═════ Information provided

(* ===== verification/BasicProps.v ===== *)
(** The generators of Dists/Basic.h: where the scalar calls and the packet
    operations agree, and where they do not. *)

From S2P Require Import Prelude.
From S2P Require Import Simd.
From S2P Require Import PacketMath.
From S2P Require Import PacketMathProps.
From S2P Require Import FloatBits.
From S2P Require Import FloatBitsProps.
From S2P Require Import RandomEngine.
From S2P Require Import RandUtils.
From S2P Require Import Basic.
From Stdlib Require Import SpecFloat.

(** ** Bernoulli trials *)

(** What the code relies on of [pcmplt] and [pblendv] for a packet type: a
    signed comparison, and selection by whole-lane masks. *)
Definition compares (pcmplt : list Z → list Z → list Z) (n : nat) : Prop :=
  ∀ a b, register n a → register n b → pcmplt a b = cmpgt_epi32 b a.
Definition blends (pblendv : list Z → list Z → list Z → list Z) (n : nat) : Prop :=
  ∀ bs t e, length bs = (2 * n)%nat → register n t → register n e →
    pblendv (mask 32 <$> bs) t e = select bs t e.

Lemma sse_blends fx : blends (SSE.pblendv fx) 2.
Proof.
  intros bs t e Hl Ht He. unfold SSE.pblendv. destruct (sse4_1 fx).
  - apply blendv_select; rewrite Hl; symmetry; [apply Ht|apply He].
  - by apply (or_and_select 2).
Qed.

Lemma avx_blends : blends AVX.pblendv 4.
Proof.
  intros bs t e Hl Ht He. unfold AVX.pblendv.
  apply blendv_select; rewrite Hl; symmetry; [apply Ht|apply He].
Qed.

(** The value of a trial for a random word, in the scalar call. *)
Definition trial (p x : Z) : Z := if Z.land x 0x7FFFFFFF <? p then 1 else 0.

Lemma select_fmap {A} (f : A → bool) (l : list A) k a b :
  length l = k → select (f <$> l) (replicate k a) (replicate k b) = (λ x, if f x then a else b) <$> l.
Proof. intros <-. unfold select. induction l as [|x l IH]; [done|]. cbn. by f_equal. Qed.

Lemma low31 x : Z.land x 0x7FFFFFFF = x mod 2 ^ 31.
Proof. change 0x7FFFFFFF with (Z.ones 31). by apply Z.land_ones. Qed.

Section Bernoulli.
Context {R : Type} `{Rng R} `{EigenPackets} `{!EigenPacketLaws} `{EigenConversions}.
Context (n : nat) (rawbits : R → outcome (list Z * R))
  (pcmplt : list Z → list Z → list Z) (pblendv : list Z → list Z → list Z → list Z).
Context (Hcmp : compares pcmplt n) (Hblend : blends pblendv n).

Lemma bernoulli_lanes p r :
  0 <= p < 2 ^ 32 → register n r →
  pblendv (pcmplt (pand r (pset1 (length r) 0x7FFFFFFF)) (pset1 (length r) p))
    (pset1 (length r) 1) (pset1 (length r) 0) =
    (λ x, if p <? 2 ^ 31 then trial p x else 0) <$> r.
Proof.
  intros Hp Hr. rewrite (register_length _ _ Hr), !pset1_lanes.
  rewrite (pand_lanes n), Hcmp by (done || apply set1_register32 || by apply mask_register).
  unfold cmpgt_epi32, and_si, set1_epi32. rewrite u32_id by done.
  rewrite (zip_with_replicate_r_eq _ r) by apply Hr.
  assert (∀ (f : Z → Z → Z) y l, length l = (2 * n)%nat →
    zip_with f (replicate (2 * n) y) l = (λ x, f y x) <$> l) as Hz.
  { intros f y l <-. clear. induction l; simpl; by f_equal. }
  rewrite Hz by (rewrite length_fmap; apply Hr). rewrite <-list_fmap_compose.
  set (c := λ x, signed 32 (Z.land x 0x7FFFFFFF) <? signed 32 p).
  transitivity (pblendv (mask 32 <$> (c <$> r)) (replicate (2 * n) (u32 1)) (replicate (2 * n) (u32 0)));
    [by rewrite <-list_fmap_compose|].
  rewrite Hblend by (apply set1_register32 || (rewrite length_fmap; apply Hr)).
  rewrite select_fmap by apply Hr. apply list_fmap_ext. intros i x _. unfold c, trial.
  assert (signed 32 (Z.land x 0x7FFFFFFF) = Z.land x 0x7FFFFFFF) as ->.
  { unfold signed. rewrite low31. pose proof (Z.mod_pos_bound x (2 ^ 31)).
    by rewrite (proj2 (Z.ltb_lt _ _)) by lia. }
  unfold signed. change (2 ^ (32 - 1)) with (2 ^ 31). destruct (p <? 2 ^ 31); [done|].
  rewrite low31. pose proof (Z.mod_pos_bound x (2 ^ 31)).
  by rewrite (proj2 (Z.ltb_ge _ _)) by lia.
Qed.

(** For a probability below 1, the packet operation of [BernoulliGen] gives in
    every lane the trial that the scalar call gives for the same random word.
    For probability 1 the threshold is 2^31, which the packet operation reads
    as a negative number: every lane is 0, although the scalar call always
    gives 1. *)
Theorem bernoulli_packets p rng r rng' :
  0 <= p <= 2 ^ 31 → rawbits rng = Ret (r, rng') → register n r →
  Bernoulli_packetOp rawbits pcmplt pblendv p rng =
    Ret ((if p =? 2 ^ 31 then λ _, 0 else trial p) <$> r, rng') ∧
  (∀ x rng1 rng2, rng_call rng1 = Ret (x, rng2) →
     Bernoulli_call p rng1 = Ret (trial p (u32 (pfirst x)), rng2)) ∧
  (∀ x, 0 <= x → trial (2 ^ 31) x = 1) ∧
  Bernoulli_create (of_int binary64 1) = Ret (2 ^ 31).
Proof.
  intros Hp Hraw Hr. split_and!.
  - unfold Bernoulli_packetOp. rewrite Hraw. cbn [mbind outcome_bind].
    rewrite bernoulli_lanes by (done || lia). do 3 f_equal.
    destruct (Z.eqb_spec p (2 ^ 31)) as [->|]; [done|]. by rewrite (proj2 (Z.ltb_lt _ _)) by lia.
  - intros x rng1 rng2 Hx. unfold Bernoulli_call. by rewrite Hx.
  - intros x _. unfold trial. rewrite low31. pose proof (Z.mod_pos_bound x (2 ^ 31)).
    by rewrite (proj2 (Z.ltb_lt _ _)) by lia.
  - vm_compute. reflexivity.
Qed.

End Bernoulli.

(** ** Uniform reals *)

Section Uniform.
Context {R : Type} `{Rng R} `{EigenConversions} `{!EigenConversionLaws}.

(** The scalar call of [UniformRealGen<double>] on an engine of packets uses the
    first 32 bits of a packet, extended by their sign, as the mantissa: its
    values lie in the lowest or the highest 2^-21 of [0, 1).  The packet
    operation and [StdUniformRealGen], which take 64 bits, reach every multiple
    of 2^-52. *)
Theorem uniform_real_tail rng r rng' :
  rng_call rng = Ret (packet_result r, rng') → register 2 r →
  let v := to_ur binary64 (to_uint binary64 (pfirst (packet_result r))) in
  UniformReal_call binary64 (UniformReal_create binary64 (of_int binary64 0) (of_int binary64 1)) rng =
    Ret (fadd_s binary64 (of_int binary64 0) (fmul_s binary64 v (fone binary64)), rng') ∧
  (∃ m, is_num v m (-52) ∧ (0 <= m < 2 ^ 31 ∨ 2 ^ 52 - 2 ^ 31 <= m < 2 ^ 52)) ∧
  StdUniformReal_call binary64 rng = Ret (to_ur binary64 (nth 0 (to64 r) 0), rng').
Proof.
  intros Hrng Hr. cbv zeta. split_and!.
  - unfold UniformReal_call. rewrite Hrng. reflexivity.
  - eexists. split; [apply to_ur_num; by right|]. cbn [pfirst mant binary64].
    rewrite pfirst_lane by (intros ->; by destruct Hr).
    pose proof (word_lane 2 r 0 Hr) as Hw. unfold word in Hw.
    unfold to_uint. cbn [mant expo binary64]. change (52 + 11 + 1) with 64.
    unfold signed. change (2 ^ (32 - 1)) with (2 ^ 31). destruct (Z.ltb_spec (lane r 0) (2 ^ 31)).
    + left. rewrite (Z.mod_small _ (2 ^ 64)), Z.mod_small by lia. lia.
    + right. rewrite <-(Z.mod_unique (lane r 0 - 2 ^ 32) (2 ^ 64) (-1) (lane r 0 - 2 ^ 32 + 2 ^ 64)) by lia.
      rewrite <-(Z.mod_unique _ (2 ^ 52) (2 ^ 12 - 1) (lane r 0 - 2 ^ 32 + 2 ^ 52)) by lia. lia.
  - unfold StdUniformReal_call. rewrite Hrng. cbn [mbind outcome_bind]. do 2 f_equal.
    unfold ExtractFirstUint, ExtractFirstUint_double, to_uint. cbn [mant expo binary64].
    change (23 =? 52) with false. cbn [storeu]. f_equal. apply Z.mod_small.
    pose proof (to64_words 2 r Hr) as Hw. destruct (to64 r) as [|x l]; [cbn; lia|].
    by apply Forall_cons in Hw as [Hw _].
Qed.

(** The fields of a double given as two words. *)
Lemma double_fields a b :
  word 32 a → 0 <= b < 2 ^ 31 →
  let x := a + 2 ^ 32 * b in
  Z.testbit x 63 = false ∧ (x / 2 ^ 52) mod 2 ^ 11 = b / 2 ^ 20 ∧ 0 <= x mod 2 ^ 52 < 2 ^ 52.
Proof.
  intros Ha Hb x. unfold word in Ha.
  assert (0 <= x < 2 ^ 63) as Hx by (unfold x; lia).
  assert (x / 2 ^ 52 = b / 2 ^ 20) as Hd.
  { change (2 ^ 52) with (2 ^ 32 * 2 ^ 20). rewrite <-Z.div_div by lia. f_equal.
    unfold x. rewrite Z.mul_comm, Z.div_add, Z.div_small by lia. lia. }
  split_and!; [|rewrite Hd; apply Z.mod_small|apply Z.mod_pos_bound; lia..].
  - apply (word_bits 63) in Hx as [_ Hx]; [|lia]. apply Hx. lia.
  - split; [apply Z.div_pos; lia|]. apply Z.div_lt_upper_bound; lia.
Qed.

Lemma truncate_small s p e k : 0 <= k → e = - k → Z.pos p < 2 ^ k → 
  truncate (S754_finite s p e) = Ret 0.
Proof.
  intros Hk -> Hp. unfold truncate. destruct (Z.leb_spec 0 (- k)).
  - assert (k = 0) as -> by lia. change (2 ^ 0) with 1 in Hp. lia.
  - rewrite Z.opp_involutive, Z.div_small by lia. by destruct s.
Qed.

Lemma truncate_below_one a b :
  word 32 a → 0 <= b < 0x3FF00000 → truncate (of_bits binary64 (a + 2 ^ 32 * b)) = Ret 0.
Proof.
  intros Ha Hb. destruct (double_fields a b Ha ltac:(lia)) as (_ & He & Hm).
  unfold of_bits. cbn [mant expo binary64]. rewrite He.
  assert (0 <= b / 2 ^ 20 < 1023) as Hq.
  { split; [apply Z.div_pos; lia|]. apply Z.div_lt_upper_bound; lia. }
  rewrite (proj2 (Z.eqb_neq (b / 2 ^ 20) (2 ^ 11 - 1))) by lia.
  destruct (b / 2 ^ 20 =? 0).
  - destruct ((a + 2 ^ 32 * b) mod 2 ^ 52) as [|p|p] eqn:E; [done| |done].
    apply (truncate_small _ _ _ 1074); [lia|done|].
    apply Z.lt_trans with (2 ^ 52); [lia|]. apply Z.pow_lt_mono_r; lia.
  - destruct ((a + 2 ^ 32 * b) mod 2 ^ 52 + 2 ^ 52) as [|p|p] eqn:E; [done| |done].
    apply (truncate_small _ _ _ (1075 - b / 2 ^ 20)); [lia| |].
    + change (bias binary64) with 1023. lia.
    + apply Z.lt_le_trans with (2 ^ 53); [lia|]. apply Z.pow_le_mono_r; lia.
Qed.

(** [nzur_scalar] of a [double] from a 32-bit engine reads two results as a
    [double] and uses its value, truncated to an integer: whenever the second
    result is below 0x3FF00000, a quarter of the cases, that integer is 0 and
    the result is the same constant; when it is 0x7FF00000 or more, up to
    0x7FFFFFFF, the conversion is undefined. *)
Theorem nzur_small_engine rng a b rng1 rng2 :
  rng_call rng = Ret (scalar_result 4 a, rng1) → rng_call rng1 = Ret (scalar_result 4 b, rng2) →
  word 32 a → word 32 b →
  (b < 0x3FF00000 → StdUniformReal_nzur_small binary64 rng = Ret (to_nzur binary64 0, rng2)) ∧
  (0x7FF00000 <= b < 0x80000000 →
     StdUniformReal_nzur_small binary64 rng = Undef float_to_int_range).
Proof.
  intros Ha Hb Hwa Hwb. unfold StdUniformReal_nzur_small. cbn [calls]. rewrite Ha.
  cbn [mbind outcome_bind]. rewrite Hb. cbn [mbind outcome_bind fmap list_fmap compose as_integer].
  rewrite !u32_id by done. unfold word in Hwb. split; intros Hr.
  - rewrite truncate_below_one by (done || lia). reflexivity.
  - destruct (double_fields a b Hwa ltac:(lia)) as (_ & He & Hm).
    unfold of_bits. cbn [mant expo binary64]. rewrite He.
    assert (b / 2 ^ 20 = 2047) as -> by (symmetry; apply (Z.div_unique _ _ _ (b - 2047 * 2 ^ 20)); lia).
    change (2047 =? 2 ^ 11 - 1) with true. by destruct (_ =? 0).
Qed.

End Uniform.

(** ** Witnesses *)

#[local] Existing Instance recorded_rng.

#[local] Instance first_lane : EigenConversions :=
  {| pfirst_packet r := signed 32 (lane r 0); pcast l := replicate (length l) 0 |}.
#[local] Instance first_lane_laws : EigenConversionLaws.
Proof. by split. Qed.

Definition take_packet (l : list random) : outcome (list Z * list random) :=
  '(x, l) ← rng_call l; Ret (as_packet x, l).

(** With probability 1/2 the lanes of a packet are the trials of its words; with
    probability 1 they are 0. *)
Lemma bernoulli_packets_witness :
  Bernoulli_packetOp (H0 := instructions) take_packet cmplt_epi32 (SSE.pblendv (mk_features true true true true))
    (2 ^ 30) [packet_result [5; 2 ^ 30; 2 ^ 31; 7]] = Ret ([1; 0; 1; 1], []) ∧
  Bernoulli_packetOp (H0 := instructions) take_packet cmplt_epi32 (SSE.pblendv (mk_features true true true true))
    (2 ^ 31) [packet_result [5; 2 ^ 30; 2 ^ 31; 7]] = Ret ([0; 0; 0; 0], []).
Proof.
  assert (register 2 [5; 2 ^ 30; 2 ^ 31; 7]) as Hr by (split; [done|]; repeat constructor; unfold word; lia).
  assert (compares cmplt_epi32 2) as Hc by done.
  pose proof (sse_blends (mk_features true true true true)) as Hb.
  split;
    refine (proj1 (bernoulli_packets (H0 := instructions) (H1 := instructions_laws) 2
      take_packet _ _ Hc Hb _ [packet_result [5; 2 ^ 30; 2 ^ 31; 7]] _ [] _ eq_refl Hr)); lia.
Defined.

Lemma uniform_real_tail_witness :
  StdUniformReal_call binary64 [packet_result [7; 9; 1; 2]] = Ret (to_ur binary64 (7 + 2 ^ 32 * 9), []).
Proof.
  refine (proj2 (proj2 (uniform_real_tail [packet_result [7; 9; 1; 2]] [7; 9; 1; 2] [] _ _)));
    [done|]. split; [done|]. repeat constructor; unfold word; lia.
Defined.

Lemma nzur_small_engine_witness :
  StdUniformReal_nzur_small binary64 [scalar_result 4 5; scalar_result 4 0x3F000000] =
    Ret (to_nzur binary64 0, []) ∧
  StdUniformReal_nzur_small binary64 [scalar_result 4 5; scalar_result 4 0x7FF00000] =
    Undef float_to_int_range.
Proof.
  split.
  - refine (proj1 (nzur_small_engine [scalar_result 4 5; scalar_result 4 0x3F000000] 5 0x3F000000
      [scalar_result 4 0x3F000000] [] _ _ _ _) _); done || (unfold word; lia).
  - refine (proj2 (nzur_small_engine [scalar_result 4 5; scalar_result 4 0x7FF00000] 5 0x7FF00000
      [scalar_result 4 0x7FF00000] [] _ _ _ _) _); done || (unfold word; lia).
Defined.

══════════

Work item:
Please copy, exactly and with nothing else, the lines above beginning at the line that has "r 0) (2 ^ 31))." and ending with the line that has "split_and!; [|rewrite Hd;".

Answer to this problem:
    unfold signed. change (2 ^ (32 - 1)) with (2 ^ 31). destruct (Z.ltb_spec (lane r 0) (2 ^ 31)).
    + left. rewrite (Z.mod_small _ (2 ^ 64)), Z.mod_small by lia. lia.
    + right. rewrite <-(Z.mod_unique (lane r 0 - 2 ^ 32) (2 ^ 64) (-1) (lane r 0 - 2 ^ 32 + 2 ^ 64)) by lia.
      rewrite <-(Z.mod_unique _ (2 ^ 52) (2 ^ 12 - 1) (lane r 0 - 2 ^ 32 + 2 ^ 52)) by lia. lia.
  - unfold StdUniformReal_call. rewrite Hrng. cbn [mbind outcome_bind]. do 2 f_equal.
    unfold ExtractFirstUint, ExtractFirstUint_double, to_uint. cbn [mant expo binary64].
    change (23 =? 52) with false. cbn [storeu]. f_equal. apply Z.mod_small.
    pose proof (to64_words 2 r Hr) as Hw. destruct (to64 r) as [|x l]; [cbn; lia|].
    by apply Forall_cons in Hw as [Hw _].
Qed.

(** The fields of a double given as two words. *)
Lemma double_fields a b :
  word 32 a → 0 <= b < 2 ^ 31 →
  let x := a + 2 ^ 32 * b in
  Z.testbit x 63 = false ∧ (x / 2 ^ 52) mod 2 ^ 11 = b / 2 ^ 20 ∧ 0 <= x mod 2 ^ 52 < 2 ^ 52.
Proof.
  intros Ha Hb x. unfold word in Ha.
  assert (0 <= x < 2 ^ 63) as Hx by (unfold x; lia).
  assert (x / 2 ^ 52 = b / 2 ^ 20) as Hd.
  { change (2 ^ 52) with (2 ^ 32 * 2 ^ 20). rewrite <-Z.div_div by lia. f_equal.
    unfold x. rewrite Z.mul_comm, Z.div_add, Z.div_small by lia. lia. }
  split_and!; [|rewrite Hd; apply Z.mod_small|apply Z.mod_pos_bound; lia..].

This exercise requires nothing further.